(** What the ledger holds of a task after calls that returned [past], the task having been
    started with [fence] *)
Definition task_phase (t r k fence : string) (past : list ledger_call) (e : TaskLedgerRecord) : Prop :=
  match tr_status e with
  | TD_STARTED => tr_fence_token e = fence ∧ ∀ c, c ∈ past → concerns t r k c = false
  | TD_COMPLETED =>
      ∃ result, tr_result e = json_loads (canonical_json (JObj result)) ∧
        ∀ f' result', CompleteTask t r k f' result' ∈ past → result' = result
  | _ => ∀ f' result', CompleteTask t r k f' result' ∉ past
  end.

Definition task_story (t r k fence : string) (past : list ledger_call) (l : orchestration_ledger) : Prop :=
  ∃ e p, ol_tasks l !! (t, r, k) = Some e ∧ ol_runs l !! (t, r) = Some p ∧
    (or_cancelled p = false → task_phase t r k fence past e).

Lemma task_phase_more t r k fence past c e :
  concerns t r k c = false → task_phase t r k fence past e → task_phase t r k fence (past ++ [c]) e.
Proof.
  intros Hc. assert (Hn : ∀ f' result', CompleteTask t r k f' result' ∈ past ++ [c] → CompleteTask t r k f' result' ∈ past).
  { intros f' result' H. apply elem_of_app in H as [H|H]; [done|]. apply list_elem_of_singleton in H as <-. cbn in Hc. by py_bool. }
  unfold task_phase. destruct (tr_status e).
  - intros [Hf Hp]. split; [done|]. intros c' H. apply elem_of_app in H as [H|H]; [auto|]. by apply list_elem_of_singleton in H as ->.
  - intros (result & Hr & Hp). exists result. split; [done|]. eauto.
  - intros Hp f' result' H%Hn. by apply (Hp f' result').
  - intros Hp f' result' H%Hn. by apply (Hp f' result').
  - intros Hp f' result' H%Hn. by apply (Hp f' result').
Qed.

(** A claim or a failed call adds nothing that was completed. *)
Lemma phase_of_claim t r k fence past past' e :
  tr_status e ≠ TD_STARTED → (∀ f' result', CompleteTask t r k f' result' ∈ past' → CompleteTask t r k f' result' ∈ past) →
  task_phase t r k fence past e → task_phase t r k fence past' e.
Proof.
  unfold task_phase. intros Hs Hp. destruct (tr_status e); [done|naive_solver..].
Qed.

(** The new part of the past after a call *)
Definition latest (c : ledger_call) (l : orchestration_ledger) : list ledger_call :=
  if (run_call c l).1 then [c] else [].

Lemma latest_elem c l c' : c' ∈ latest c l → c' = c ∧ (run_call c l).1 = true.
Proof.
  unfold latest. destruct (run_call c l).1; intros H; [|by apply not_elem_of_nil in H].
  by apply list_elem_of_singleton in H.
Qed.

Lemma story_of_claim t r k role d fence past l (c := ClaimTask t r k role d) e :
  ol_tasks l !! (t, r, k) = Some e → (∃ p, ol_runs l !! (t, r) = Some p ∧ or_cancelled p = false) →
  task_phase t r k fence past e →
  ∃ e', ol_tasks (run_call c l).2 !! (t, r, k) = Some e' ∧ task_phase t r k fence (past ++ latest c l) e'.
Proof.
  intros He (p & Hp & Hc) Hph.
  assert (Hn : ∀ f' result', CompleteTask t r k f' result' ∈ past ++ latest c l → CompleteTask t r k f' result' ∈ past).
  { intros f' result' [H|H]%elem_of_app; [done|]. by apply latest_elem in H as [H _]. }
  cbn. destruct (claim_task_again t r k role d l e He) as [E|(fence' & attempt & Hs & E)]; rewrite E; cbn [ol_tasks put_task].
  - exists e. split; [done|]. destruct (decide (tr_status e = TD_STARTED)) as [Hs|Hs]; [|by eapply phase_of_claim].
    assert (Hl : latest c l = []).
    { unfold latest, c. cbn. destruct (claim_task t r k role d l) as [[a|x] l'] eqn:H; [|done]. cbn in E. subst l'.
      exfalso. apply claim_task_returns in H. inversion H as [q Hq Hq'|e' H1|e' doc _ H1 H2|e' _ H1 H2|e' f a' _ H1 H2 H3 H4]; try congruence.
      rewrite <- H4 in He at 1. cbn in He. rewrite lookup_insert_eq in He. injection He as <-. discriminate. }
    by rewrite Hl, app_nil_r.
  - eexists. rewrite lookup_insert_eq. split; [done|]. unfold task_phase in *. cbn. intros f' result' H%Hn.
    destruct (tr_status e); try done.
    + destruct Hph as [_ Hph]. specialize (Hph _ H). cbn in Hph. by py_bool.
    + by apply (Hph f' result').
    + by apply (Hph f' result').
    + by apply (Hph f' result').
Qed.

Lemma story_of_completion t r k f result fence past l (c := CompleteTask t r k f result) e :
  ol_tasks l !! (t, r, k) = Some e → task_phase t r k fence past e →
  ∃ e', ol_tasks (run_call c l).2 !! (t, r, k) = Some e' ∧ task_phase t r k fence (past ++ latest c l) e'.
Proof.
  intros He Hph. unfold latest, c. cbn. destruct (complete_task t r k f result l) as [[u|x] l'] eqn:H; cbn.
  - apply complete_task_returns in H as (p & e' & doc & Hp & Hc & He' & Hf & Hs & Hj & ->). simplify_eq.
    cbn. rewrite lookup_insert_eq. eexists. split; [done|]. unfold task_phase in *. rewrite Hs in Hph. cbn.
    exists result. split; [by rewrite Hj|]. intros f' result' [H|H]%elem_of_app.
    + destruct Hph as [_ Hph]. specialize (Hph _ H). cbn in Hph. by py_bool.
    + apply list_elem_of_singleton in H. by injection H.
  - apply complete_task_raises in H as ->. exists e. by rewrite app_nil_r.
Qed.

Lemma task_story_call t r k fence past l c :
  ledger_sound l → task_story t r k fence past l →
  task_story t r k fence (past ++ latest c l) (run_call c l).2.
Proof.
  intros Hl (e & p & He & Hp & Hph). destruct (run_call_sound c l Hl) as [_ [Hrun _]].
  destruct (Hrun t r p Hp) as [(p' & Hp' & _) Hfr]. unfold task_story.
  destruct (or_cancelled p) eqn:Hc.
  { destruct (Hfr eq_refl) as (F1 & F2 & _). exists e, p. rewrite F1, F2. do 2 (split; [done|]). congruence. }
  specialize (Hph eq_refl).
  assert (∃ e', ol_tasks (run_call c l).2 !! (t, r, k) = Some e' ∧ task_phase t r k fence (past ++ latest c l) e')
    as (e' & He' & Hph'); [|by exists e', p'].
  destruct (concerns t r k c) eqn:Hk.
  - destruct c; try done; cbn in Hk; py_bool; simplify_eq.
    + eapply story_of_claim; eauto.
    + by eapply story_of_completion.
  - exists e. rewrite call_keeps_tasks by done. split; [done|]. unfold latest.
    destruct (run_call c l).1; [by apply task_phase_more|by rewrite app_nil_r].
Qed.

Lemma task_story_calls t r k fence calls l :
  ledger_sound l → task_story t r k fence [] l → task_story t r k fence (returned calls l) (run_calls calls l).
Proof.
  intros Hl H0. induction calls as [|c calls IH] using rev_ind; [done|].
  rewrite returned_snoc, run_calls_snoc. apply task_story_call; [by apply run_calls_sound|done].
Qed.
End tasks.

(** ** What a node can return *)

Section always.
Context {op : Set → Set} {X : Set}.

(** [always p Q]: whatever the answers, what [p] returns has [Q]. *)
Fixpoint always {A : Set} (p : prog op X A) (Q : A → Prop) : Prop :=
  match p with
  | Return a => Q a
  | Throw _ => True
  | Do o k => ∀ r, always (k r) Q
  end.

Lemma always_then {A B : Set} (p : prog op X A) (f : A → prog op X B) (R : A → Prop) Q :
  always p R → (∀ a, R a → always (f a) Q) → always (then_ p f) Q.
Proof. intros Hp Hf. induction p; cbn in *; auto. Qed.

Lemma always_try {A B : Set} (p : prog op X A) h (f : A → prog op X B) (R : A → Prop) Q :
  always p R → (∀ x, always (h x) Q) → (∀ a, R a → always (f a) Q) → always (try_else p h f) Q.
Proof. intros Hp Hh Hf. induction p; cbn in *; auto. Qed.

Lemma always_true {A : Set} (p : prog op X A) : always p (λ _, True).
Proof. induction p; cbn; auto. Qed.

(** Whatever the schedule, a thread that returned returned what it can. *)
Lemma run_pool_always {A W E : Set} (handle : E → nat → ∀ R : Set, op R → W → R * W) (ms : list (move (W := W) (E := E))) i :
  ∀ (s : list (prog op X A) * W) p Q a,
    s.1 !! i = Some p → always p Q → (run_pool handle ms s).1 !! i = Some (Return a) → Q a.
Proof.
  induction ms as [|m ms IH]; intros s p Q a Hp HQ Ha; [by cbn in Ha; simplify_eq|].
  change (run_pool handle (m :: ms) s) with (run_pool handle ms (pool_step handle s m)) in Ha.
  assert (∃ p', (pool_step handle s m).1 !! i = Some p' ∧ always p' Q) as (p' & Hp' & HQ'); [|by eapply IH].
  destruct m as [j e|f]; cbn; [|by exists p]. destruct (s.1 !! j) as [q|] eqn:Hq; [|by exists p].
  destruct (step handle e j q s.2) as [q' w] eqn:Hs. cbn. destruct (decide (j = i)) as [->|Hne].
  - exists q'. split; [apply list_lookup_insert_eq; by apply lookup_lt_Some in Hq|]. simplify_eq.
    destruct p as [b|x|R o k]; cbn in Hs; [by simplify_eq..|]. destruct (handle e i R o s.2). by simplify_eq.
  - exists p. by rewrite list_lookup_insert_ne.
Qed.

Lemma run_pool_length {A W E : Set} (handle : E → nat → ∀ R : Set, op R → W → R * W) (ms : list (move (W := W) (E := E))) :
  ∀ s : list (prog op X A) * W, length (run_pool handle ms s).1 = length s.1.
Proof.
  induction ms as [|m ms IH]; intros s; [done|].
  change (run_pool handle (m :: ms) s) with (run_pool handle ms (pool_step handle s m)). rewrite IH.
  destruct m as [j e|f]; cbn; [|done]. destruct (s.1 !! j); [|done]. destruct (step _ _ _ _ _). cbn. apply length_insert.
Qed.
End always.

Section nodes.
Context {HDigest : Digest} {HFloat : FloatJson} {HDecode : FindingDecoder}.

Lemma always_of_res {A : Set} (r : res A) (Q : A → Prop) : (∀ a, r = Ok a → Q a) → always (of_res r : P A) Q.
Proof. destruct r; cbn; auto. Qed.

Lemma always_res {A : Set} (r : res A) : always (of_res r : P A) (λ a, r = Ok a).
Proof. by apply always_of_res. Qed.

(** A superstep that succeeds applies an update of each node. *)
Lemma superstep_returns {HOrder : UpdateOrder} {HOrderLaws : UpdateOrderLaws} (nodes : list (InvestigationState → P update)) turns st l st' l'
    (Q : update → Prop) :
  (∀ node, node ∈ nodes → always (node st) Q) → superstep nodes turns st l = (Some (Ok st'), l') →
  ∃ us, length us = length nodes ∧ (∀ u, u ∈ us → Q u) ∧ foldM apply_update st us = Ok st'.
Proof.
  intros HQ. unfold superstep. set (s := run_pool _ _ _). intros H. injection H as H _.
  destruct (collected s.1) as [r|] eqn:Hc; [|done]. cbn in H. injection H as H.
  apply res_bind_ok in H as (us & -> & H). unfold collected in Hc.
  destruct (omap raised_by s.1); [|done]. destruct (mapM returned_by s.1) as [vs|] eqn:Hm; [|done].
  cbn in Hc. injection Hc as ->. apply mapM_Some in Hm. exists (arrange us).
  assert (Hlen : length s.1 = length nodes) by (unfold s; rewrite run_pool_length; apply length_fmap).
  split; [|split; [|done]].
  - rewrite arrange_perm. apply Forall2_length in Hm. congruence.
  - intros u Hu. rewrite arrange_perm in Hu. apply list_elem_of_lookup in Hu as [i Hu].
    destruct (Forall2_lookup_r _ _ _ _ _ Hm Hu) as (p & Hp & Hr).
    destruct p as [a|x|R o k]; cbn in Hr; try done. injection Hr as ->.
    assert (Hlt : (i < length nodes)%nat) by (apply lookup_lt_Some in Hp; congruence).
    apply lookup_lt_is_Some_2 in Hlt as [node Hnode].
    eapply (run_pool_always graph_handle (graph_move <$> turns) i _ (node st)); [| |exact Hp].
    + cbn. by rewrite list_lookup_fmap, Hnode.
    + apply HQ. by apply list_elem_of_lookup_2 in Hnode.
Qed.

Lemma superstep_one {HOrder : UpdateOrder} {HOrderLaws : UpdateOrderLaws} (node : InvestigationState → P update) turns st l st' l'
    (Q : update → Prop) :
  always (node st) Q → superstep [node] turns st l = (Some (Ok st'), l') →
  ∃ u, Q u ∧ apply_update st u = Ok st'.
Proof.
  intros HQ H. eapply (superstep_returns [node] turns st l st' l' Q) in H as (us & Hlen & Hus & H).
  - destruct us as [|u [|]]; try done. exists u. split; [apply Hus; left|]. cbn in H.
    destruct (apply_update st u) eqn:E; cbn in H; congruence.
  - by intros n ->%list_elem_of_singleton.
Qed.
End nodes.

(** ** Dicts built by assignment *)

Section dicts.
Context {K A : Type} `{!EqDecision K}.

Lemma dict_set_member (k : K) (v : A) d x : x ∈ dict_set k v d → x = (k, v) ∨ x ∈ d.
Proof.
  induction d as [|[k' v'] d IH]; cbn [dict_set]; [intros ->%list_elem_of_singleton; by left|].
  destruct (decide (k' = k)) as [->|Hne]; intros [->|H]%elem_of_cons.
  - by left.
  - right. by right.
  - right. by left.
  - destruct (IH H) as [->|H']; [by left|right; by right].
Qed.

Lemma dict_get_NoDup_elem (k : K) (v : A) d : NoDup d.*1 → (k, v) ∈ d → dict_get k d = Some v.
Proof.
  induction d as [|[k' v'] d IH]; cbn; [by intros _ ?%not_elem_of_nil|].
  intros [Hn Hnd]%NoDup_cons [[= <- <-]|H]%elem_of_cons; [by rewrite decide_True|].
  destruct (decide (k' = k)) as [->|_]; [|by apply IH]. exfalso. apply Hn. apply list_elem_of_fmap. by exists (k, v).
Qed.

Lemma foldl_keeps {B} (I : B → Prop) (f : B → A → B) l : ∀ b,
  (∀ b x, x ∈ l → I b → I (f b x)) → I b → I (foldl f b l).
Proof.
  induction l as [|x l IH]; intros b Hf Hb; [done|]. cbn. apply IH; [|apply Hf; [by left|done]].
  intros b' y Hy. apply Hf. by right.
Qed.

——

Give back exactly the lines above, from the line containing "intros He Hph." through the line containing "ledger_sound l → task_story t r k fence past", with both end lines and nothing more.

ANSWER SECTION:
  intros He Hph. unfold latest, c. cbn. destruct (complete_task t r k f result l) as [[u|x] l'] eqn:H; cbn.
  - apply complete_task_returns in H as (p & e' & doc & Hp & Hc & He' & Hf & Hs & Hj & ->). simplify_eq.
    cbn. rewrite lookup_insert_eq. eexists. split; [done|]. unfold task_phase in *. rewrite Hs in Hph. cbn.
    exists result. split; [by rewrite Hj|]. intros f' result' [H|H]%elem_of_app.
    + destruct Hph as [_ Hph]. specialize (Hph _ H). cbn in Hph. by py_bool.
    + apply list_elem_of_singleton in H. by injection H.
  - apply complete_task_raises in H as ->. exists e. by rewrite app_nil_r.
Qed.

Lemma task_story_call t r k fence past l c :
  ledger_sound l → task_story t r k fence past l →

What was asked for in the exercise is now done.